Bunsen: Are you trying to get into Steve Case's pants?
Powell: Of course not. This has nothing to do with pleasing corporations.
[The door to Powell's office bursts open. Rupert Murdoch storms in, wearing a pointy party hat, carrying a champagne flute and one of those noisemakers that clicks loudly when spun around. He walks over to Powell's desk, gives him a high-five, and leaves as quickly as he came.]
Bunsen: What was that about?
Powell: It's his daughter's birthday, I think. It's OK, he's a US citizen now.
Bunsen: Oh. Listen...
Powell: I'm all ears.
Bunsen: When you deregulated radio, it turned into utter, cookie-cutter, corporate-run crap. What's going to stop the same thing from happening with TV or newspapers or the Internet?

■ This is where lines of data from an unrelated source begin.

(** * The tabular log parser of read.py

    [read_and_parse_dat] scans a solver log line by line, finds the header
    line (the first one containing [Inner_Iter]), skips the rule under it
    and converts every following line into a row of one integer and
    floating-point numbers, dropping the lines that do not fit. *)

From Stdlib Require Import Bool Arith ZArith Ascii String List Lia.
From Stdlib Require Import Orders Mergesort Sorted Permutation.
Import ListNotations.
Local Open Scope string_scope.
Local Open Scope list_scope.

(** ** Python's string operations

    A text is a [string] whose characters are code points below 256. *)

Module PyStr.

(** [str.isspace] on one character: the white space of Python's [str]
    among the code points below 256. *)
Definition isspace (c : ascii) : bool :=
  let n := nat_of_ascii c in
  (((9 <=? n) && (n <=? 13)) || ((28 <=? n) && (n <=? 32))
   || (n =? 133) || (n =? 160))%nat.

(** [s.lstrip()] *)
Fixpoint lstrip (s : string) : string :=
  match s with
  | EmptyString => EmptyString
  | String c s' => if isspace c then lstrip s' else s
  end.

(** [s.rstrip()] *)
Fixpoint rstrip (s : string) : string :=
  match s with
  | EmptyString => EmptyString
  | String c s' =>
      match rstrip s' with
      | EmptyString => if isspace c then EmptyString else String c EmptyString
      | r => String c r
      end
  end.

(** [s.strip()] *)
Definition strip (s : string) : string := rstrip (lstrip s).

(** [s.startswith(p)] *)
Fixpoint startswith (p s : string) : bool :=
  match p, s with
  | EmptyString, _ => true
  | String a p', String b s' => Ascii.eqb a b && startswith p' s'
  | String _ _, EmptyString => false
  end.

(** [m in s] *)
Fixpoint contains (m s : string) : bool :=
  startswith m s ||
  match s with
  | EmptyString => false
  | String _ s' => contains m s'
  end.

(** [s.split(sep)] for a separator of one character; the result is never
    empty: a text without the separator is its own single piece. *)
Fixpoint split (sep : ascii) (s : string) : list string :=
  match s with
  | EmptyString => [EmptyString]
  | String c s' =>
      if Ascii.eqb c sep then EmptyString :: split sep s'
      else match split sep s' with
           | [] => [String c EmptyString]
           | p :: ps => String c p :: ps
           end
  end.

(** Truth value of a text: [bool(s)], false for the empty text only. *)
Definition truthy (s : string) : bool :=
  match s with
  | EmptyString => false
  | String _ _ => true
  end.

(** The characters of a text. *)
Fixpoint chars (s : string) : list ascii :=
  match s with
  | EmptyString => []
  | String c s' => c :: chars s'
  end.

(** *** Shapes of a text, for the facts about these operations *)

(** No character of [m] is [sep]. *)
Definition free_of (sep : ascii) (m : string) : bool :=
  forallb (fun c => negb (Ascii.eqb c sep)) (chars m).

(** [m] does not start with white space. *)
Definition starts_solid (m : string) : bool :=
  match m with
  | EmptyString => true
  | String a _ => negb (isspace a)
  end.

(** [m] does not end with white space. *)
Fixpoint ends_solid (m : string) : bool :=
  match m with
  | EmptyString => true
  | String a EmptyString => negb (isspace a)
  | String _ m' => ends_solid m'
  end.

End PyStr.
Import PyStr.

(** ** Values and conversions

    The parser converts fields with Python's [int] and [float] and never
    computes with the results, so the development is parametric in the type
    of floating-point values and in the two conversions: [None] stands for
    the [ValueError] the conversion raises. *)

Class Conversions := {
  pyfloat : Type;
  int : string -> option Z;
  float : string -> option pyfloat
}.

(** *** A model of the two conversions on decimal text *)

Module Decimal.

Definition is_digit (c : ascii) : bool :=
  let n := nat_of_ascii c in ((48 <=? n) && (n <=? 57))%nat.

Definition digit_value (c : ascii) : N := N.of_nat (nat_of_ascii c - 48).

(** A digit part [digit (["_"] digit)*]: [after_digit] tells whether the
    previous character was a digit, which an underscore and the end of the
    text both need. The result is the number read and the count of digits. *)
Fixpoint digitpart (after_digit : bool) (acc : N) (count : nat) (s : string)
  : option (N * nat) :=
  match s with
  | EmptyString => if after_digit then Some (acc, count) else None
  | String c s' =>
      if is_digit c then
        digitpart true (acc * 10 + digit_value c)%N (S count) s'
      else if Ascii.eqb c "_" && after_digit then
        digitpart false acc count s'
      else None
  end.

(** An optional sign: [true] for a minus, and the rest of the text. *)
Definition sign (s : string) : bool * string :=
  match s with
  | EmptyString => (false, s)
  | String c s' =>
      if Ascii.eqb c "+" then (false, s')
      else if Ascii.eqb c "-" then (true, s')
      else (false, s)
  end.

(** [int(s)] in base 10: white space around, an optional sign, a digit
    part. The limit that recent CPython versions put on the number of
    digits is left out. *)
Definition py_int (s : string) : option Z :=
  let (neg, body) := sign (strip s) in
  match digitpart false 0 0 body with
  | Some (n, _) => Some (if neg then (- Z.of_N n)%Z else Z.of_N n)
  | None => None
  end.

(** The number a decimal literal denotes, [mantissa * 10 ^ exponent] with
    its sign, or one of the special values; [float] rounds it to the
    nearest binary64 number, which is not modelled. *)
Inductive literal : Type :=
| Finite (negative : bool) (mantissa : N) (exponent : Z)
| Infinity (negative : bool)
| NaN.

(** The longest prefix of digits and underscores, and what follows it. *)
Fixpoint span_digits (s : string) : string * string :=
  match s with
  | EmptyString => (EmptyString, EmptyString)
  | String c s' =>
      if is_digit c || Ascii.eqb c "_" then
        let (d, rest) := span_digits s' in (String c d, rest)
      else (EmptyString, s)
  end.

(** ASCII lower case of a character and of a text. *)
Definition lower (c : ascii) : ascii :=
  let n := nat_of_ascii c in
  if ((65 <=? n) && (n <=? 90))%nat then ascii_of_nat (n + 32) else c.

Fixpoint lowercase (s : string) : string :=
  match s with
  | EmptyString => EmptyString
  | String c s' => String (lower c) (lowercase s')
  end.

(** A digit part that may be absent: the number, and the count of digits. *)
Definition opt_digitpart (s : string) : option (N * nat) :=
  match s with
  | EmptyString => Some (0%N, 0)
  | _ => digitpart false 0 0 s
  end.

(** The exponent [("e" | "E") [sign] digitpart], or nothing. *)
Definition exponent_part (s : string) : option Z :=
  match s with
  | EmptyString => Some 0%Z
  | String c s' =>
      if Ascii.eqb (lower c) "e" then
        let (neg, digits) := sign s' in
        match digitpart false 0 0 digits with
        | Some (n, _) => Some (if neg then (- Z.of_N n)%Z else Z.of_N n)
        | None => None
        end
      else None
  end.

(** A number without a point: a digit part and an optional exponent. *)
Definition pointless (neg : bool) (ip rest : string) : option literal :=
  match digitpart false 0 0 ip, exponent_part rest with
  | Some (i, _), Some e => Some (Finite neg i e)
  | _, _ => None
  end.

(** A number with a point: digit parts before and after it, not both
    absent, and an optional exponent. *)
Definition pointed (neg : bool) (ip rest : string) : option literal :=
  let (fp, rest') := span_digits rest in
  match opt_digitpart ip, opt_digitpart fp, exponent_part rest' with
  | Some (i, ni), Some (f, nf), Some e =>
      if (ni + nf =? 0)%nat then None
      else Some (Finite neg (i * 10 ^ N.of_nat nf + f)%N (e - Z.of_nat nf)%Z)
  | _, _, _ => None
  end.

(** [[digitpart] "." digitpart | digitpart ["."]] followed by an optional
    exponent. *)
Definition floatnumber (neg : bool) (s : string) : option literal :=
  let (ip, rest) := span_digits s in
  match rest with
  | EmptyString => pointless neg ip rest
  | String c rest' =>
      if Ascii.eqb c "." then pointed neg ip rest' else pointless neg ip rest
  end.

(** [float(s)]: white space around, an optional sign, then [inf],
    [infinity] or [nan] in any case, or a decimal number. *)
Definition py_float (s : string) : option literal :=
  let (neg, body) := sign (strip s) in
  let low := lowercase body in
  if String.eqb low "inf" || String.eqb low "infinity" then Some (Infinity neg)
  else if String.eqb low "nan" then Some NaN
  else floatnumber neg body.

(** *** Shapes of a number, for the facts about the conversions *)

(** A character a decimal number is written with. *)
Definition number_char (c : ascii) : bool :=
  is_digit c || Ascii.eqb c "_" || Ascii.eqb c "." || Ascii.eqb (lower c) "e"
  || Ascii.eqb c "+" || Ascii.eqb c "-".

(** The letter [r] of the marker is in no text that converts. *)
Definition letter : ascii := "r".

End Decimal.

#[export] Instance decimal_conversions : Conversions := {|
  pyfloat := Decimal.literal;
  int := Decimal.py_int;
  float := Decimal.py_float
|}.

(** ** The parser *)

Section Parser.
Context {conv : Conversions}.

(** A cell of the table: the first field of a row is converted by [int],
    the others by [float]. *)
Inductive value : Type :=
| VInt (z : Z)
| VFloat (x : pyfloat).

(** What [pd.DataFrame(data, columns=columns)] holds: the column names and
    the rows, in the order given. *)
Record DataFrame : Type := {
  df_columns : list string;
  df_data : list (list value)
}.

Inductive conversion : Type := ToInt | ToFloat.

(** What a [ValueError] says: one of the two texts of the source, what
    [int] or [float] report about a field, or pandas about a list of rows
    that does not fit the column names. *)
Inductive message : Type :=
| Text (s : string)
| InvalidLiteral (c : conversion) (field : string)
| ShapeMismatch.

Inductive exn : Type :=
| ValueError (m : message)
| TypeError
| IndexError.

Inductive result (A : Type) : Type :=
| Ok (a : A)
| Raised (e : exn).
Arguments Ok {A} a.
Arguments Raised {A} e.

(** The lines the function prints. *)
Inductive diag : Type :=
| HeaderFound (line_number : nat) (columns : list string)
| SkippedCount (line_number : nat) (expected got : nat)
| SkippedInvalid (line_number : nat) (e : message).

(** The line number a printed line shows, and whether the line is about a
    skipped row. *)
Definition reported (d : diag) : nat :=
  match d with
  | HeaderFound n _ => n
  | SkippedCount n _ _ => n
  | SkippedInvalid n _ => n
  end.

Definition is_skip (d : diag) : bool :=
  match d with
  | HeaderFound _ _ => false
  | _ => true
  end.

(** The local variables of [read_and_parse_dat], the file iterator [f]
    (the lines not read yet) and what has been printed. *)
Record state : Type := mkState {
  f : list string;
  data : list (list value);
  columns : option (list string);
  in_data_section : bool;
  line_number : nat;
  stdout : list diag
}.

Definition initial (file : list string) : state :=
  {| f := file; data := []; columns := None; in_data_section := false;
     line_number := 0; stdout := [] |}.

Definition set_f (v : list string) (s : state) : state :=
  mkState v (data s) (columns s) (in_data_section s) (line_number s)
          (stdout s).

Definition set_columns (v : option (list string)) (s : state) : state :=
  mkState (f s) (data s) v (in_data_section s) (line_number s) (stdout s).

Definition set_in_data_section (v : bool) (s : state) : state :=
  mkState (f s) (data s) (columns s) v (line_number s) (stdout s).

Definition set_line_number (v : nat) (s : state) : state :=
  mkState (f s) (data s) (columns s) (in_data_section s) v (stdout s).

(** [data.append(row)] *)
Definition data_append (row : list value) (s : state) : state :=
  mkState (f s) (data s ++ [row]) (columns s) (in_data_section s)
          (line_number s) (stdout s).

(** [print(...)] *)
Definition print (d : diag) (s : state) : state :=
  mkState (f s) (data s) (columns s) (in_data_section s) (line_number s)
          (stdout s ++ [d]).

(** [next(f, None)], also what the [for] statement does to get a line. *)
Definition next (s : state) : option string * state :=
  match f s with
  | [] => (None, s)
  | line :: rest => (Some line, set_f rest s)
  end.
(** * Todo list: server-side query construction and record lifecycle
      (TodoController.java) and client-side refinement (todo.service.ts,
      add-todo.component.ts).

    The Java controller is embedded as handlers in a state-and-exception
    monad over the response context and the todo collection; the TypeScript
    service is embedded over a small heap of JavaScript objects and arrays so
    that aliasing and in-place property assignment are visible.  JavaScript
    strings are sequences of UTF-16 code units; numbers and
    [String.prototype.toLowerCase] are taken as given. *)

From Stdlib Require Import ZArith NArith String Ascii List Bool Lia.
From stdpp Require Import base option list gmap strings.

Open Scope Z_scope.
Open Scope string_scope.

(* ===================================================================== *)
(** * Part I: definitions                                                *)
(* ===================================================================== *)

(** ** Text on the server: case folding and substring search

    [toLowerCase] folds the letters A-Z, the letters a CASE_INSENSITIVE
    pattern compiled without UNICODE_CASE treats as equal up to case. *)
Module Str.

Definition toLowerAscii (c : ascii) : ascii :=
  let n := nat_of_ascii c in
  if (Nat.leb 65 n && Nat.leb n 90)%bool then ascii_of_nat (n + 32) else c.

Fixpoint toLowerCase (s : string) : string :=
  match s with
  | EmptyString => EmptyString
  | String c s' => String (toLowerAscii c) (toLowerCase s')
  end.

(** [startsWith s p]: [p] is a prefix of [s]. *)
Fixpoint startsWith (s p : string) {struct p} : bool :=
  match p, s with
  | EmptyString, _ => true
  | String _ _, EmptyString => false
  | String b p', String a s' => (Ascii.eqb a b && startsWith s' p')%bool
  end.

(** [indexOf s needle]: position of the first occurrence of [needle] in
    [s], or [-1]. *)
Fixpoint indexOf_from (s needle : string) (i : Z) : Z :=
  if startsWith s needle then i
  else match s with
       | EmptyString => -1
       | String _ s' => indexOf_from s' needle (i + 1)
       end.

Definition indexOf (s needle : string) : Z := indexOf_from s needle 0.

(** Unanchored substring containment, as a proposition. *)
Definition occursIn (needle s : string) : Prop :=
  exists pre post, s = pre +:+ needle +:+ post.

(** Containment up to the case of letters. *)
Definition occursInIgnoreCase (needle s : string) : Prop :=
  occursIn (toLowerCase needle) (toLowerCase s).

End Str.

(** ** State and exceptions

    A computation reads and writes a state [S] and either returns a value
    or stops with an exception [E]; the state reached when the exception is
    raised is kept. *)
Module StateExn.

Definition M (S E A : Type) : Type := S -> S * (E + A).

Definition ret {S E A} (a : A) : M S E A := fun s => (s, inr a).

Definition throw {S E A} (e : E) : M S E A := fun s => (s, inl e).

Definition bind {S E A B} (m : M S E A) (k : A -> M S E B) : M S E B :=
  fun s => match m s with
           | (s', inl e) => (s', inl e)
           | (s', inr a) => k a s'
           end.

Definition get {S E} : M S E S := fun s => (s, inr s).

Definition put {S E} (s : S) : M S E unit := fun _ => (s, inr tt).

(** [try m catch h]: run [m]; an exception [e] with [h e = Some m'] is
    handled by [m'], any other one propagates. *)
Definition tryCatch {S E A} (m : M S E A) (h : E -> option (M S E A)) : M S E A :=
  fun s => match m s with
           | (s', inl e) => match h e with
                            | Some m' => m' s'
                            | None => (s', inl e)
                            end
           | r => r
           end.

End StateExn.

Declare Scope monad_scope.
Delimit Scope monad_scope with monad.
Notation "x <- c1 ;; c2" := (StateExn.bind c1 (fun x => c2))
  (at level 100, c1 at next level, right associativity) : monad_scope.
Notation "c1 ;;; c2" := (StateExn.bind c1 (fun _ => c2))
  (at level 100, right associativity) : monad_scope.

(* --------------------------------------------------------------------- *)
(** ** The server: TodoController.java                                   *)
(* --------------------------------------------------------------------- *)
Module Server.
Import StateExn.
Local Open Scope monad_scope.

Definition BODY_KEY : string := "body".
Definition CATEGORY_KEY : string := "category".
Definition OWNER_KEY : string := "owner".
Definition STATUS_KEY : string := "status".

(** [CAT_REGEX] is [^(groceries|homework|software design|video games)$];
    [String.matches] asks for a match of the whole input, so the pattern
    accepts exactly its four alternatives. *)
Definition CAT_REGEX : list string :=
  ["groceries"; "homework"; "software design"; "video games"].

Definition String_matches (s : string) (alternatives : list string) : bool :=
  existsb (String.eqb s) alternatives.
(** C4 (as amended): clearHost first shuts the Executor down, which drains
    every pending run (one callback per run).  Provided the refcounts were
    those of the pending runs and no eviction reports an error, it then
    removes every network and stops every device: when it returns the
    registry is empty, nothing is pending, each device has been stopped once,
    in order, and the error returned is the first error reported by a stop
    (success if there is none). *)
Theorem clearHost_empties_registry (env : Collaborators) (hm : HostManager) :
  settled hm ->
  (forall device function, dev_evictNetwork env device function = Success) ->
  exists (hm1 : HostManager) (drained removal : list Event),
    clearHost env hm =
      Some (first_error (dev_stop env <$> seq 0 (length (devices_ hm))), hm1) /\
    networks_ hm1 = ∅ /\
    pending (executor_ hm1) = [] /\
    shuttingDown (executor_ hm1) = true /\
    trace_ hm1 =
      trace_ hm ++ [EvExecutorShutdown] ++ drained ++ removal ++
      (EvDeviceStop <$> seq 0 (length (devices_ hm))) /\
    Forall callback_event drained /\
    length drained = length (pending (executor_ hm)) /\
    Forall removal_event removal.
Proof.
  intros Hsettled Hok. unfold clearHost, executor_shutdown.
  destruct (drain env (pending (executor_ (emit [EvExecutorShutdown] hm)))
              (emit [EvExecutorShutdown] hm) Hsettled)
    as (drained & Hzero & Hdom & Hdev & Htr & Hcb & Hlen & Hpend).
  set (hm2 := foldl (executor_finish env) (emit [EvExecutorShutdown] hm)
                (pending (executor_ (emit [EvExecutorShutdown] hm)))) in *.
  set (hm3 := with_executor _ hm2).
  destruct (remove_all_idle env (size (networks_ hm3)) hm3 Hok)
    as (hm4 & removal & Hrun & Hemp & Hdev4 & Hexe4 & Htr4 & Hrem);
    [done | done |].
  rewrite Hrun. unfold stop_all. rewrite stop_device_fold. simpl.
  exists (emit (EvDeviceStop <$> seq 0 (length (devices_ hm4))) hm4),
    drained, removal.
  rewrite Hdev4. subst hm3. simpl in *. rewrite Hdev. simpl.
  split; [done |]. split; [done |]. split.
  { rewrite Hexe4. simpl. rewrite Hpend. apply filter_drops_all.
    intros x Hx Hnot. apply Hnot. apply list_elem_of_fmap. by exists x. }
  split; [by rewrite Hexe4 |]. split.
  { rewrite Htr4, Htr. rewrite <- !app_assoc. done. }
  done.
Qed.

Powell: The radio is crap? What radio are you listening to?
[He turns on a stereo behind him. A song that I identify as Avril Lavigne blares out. Powell takes a small pill out of his pocket and swallows it.]
Bunsen: Is that ecstasy?
Powell: [washing it down with a glass of water, placing a finger across his lips] Shhhh. [He starts swaying to the music] Isn't this song great?
Bunsen: What if TV winds up like the radio?
Powell: TV pretty much sucks anyway.
Powell: Why should you have to flip around to find crap? Soon you can just turn on the TV and see a Will and Grace rerun any time of the day or night. Or Bill O'Reilly. Depending on if you're watching NBC 345 or Rupert NewsUltra.
Bunsen: My head hurts.
[Powell turns the music up even louder.]
Powell: [singing] Why's everything got to be so complicated?
[He dances over to me, chugging a bottle of water, swaying to the music.]
Powell: Don't worry, you'll be taken care of. [pauses] Can I have a hug? This is song is so totally great and I just need a hug.
Bunsen: OK, but only if I can have the vodka from that gift basket from Sumner Redstone.
Powell: You got yourself a deal, mister.